## Task
Transcribe word for word the lines below from the line with "- rewrite Hw, Z.eqb_refl by" through the line with "by eapply list_elem_of_lookup_2).", ends included.

## Dataset records
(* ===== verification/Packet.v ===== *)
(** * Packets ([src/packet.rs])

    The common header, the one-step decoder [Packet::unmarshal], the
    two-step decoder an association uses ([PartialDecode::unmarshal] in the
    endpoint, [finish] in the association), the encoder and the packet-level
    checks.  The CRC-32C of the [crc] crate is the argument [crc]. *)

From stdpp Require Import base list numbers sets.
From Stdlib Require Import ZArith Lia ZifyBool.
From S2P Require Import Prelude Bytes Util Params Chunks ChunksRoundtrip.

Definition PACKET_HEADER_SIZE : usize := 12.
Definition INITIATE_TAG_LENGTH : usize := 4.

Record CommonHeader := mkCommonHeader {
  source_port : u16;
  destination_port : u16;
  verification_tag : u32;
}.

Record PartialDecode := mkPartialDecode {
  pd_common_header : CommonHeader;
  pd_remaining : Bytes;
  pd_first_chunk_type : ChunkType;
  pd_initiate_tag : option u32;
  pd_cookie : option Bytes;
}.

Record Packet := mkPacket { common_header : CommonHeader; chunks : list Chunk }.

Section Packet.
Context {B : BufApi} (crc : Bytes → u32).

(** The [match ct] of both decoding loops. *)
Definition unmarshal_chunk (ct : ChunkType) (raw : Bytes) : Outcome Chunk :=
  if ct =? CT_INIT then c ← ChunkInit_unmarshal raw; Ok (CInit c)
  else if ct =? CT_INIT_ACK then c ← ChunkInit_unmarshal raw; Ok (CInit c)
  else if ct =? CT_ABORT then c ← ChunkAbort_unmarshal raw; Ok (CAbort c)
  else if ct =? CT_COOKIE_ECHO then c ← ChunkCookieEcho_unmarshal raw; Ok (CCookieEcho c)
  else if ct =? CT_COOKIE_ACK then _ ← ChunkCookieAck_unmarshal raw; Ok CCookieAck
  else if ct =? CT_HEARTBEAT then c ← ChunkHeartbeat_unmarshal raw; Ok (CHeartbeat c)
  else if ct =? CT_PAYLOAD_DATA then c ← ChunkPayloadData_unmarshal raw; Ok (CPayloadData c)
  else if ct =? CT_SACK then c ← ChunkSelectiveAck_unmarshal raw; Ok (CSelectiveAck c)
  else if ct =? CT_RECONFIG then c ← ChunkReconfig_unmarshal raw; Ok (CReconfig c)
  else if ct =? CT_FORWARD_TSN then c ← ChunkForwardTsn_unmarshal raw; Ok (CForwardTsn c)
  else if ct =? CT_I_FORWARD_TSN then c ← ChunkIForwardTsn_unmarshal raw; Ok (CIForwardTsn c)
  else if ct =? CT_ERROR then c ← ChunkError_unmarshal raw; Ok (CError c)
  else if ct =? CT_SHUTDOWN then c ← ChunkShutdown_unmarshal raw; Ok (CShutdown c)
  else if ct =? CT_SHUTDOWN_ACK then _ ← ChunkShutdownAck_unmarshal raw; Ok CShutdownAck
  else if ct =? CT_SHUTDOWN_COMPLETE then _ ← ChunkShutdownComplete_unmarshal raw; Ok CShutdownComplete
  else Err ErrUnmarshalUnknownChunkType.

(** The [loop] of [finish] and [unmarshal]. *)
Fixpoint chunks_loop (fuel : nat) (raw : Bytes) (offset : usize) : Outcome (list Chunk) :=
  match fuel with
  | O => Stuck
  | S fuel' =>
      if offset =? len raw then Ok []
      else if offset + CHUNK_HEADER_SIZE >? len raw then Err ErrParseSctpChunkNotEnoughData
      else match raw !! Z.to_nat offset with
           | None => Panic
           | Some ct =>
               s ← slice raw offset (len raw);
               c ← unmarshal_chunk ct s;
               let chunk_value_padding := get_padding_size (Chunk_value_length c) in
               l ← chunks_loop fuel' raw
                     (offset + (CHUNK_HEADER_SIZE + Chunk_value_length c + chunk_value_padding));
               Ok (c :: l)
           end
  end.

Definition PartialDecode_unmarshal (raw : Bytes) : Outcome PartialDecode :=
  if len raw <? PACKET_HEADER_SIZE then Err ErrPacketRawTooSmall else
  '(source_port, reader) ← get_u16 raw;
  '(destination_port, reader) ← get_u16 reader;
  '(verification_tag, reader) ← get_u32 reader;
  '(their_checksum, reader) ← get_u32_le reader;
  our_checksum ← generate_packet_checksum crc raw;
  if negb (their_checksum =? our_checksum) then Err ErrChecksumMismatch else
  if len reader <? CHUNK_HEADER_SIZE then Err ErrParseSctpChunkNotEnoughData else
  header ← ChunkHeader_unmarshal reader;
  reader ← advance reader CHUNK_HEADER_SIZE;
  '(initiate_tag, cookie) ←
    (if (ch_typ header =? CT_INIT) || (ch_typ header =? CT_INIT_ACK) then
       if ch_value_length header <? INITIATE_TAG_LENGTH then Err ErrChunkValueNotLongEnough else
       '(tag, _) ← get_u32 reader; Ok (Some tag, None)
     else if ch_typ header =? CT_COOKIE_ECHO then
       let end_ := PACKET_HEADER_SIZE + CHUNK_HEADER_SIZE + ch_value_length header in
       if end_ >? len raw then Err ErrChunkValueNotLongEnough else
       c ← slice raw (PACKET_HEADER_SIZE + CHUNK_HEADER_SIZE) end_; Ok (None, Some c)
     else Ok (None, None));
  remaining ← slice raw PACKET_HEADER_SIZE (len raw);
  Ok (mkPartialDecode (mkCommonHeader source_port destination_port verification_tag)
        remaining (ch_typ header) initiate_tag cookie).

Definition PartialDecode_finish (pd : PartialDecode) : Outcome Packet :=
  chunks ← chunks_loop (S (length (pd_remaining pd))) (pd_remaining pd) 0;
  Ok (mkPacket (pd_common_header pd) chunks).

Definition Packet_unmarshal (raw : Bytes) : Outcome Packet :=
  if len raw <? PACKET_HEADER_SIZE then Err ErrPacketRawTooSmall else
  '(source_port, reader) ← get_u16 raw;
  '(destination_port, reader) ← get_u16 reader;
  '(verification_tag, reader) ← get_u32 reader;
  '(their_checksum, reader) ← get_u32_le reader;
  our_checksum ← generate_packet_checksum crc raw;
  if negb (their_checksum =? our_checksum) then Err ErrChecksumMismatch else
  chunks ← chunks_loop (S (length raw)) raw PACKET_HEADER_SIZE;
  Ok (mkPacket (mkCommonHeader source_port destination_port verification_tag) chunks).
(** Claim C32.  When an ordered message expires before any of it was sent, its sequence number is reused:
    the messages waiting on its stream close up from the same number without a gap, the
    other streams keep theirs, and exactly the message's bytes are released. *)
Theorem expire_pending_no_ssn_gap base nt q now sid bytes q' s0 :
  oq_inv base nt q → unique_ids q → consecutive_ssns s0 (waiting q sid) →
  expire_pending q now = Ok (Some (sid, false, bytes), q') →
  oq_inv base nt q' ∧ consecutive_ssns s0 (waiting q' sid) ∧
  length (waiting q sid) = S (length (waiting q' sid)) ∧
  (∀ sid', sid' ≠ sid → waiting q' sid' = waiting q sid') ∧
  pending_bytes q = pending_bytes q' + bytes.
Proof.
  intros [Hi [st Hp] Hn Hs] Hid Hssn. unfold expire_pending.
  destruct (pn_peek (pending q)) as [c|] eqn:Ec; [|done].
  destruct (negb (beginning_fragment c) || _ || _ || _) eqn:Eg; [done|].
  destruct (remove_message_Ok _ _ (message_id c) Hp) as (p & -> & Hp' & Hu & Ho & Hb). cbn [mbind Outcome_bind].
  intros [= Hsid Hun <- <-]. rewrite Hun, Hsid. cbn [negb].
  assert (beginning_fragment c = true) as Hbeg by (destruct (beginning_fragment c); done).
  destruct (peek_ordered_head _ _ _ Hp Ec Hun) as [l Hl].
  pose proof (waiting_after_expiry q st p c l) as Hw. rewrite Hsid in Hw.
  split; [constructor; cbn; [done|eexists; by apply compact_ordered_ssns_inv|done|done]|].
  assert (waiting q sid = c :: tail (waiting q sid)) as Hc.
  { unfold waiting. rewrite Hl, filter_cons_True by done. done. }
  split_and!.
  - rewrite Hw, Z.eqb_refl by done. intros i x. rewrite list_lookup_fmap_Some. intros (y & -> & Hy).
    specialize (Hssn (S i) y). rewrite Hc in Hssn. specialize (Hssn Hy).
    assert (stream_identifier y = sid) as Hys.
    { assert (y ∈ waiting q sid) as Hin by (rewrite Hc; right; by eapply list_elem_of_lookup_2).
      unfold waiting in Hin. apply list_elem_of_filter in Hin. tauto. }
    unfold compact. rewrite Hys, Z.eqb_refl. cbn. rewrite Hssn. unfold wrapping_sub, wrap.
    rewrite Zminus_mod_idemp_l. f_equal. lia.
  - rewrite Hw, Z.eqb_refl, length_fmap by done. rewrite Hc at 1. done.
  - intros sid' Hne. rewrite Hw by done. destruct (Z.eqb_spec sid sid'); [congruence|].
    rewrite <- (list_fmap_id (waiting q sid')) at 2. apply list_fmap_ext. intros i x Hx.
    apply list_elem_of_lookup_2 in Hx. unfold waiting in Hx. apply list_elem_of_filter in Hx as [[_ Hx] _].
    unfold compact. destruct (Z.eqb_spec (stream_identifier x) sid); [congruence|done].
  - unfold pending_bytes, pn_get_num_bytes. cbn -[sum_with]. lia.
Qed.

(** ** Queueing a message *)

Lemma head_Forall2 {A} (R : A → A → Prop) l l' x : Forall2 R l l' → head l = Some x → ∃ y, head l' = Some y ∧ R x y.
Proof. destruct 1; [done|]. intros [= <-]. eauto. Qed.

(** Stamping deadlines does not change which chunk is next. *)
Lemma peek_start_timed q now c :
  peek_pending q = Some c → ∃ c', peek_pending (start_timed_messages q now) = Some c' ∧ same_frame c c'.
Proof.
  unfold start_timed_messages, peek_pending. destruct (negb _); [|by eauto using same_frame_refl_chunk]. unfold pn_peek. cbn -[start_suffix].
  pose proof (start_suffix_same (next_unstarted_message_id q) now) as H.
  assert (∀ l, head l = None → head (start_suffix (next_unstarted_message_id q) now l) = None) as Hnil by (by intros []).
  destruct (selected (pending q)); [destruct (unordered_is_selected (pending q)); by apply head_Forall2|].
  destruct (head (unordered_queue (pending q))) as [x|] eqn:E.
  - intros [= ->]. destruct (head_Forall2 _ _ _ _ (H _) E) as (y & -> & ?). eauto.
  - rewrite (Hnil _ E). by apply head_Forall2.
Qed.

## Answer section
  - rewrite Hw, Z.eqb_refl by done. intros i x. rewrite list_lookup_fmap_Some. intros (y & -> & Hy).
    specialize (Hssn (S i) y). rewrite Hc in Hssn. specialize (Hssn Hy).
    assert (stream_identifier y = sid) as Hys.
    { assert (y ∈ waiting q sid) as Hin by (rewrite Hc; right; by eapply list_elem_of_lookup_2).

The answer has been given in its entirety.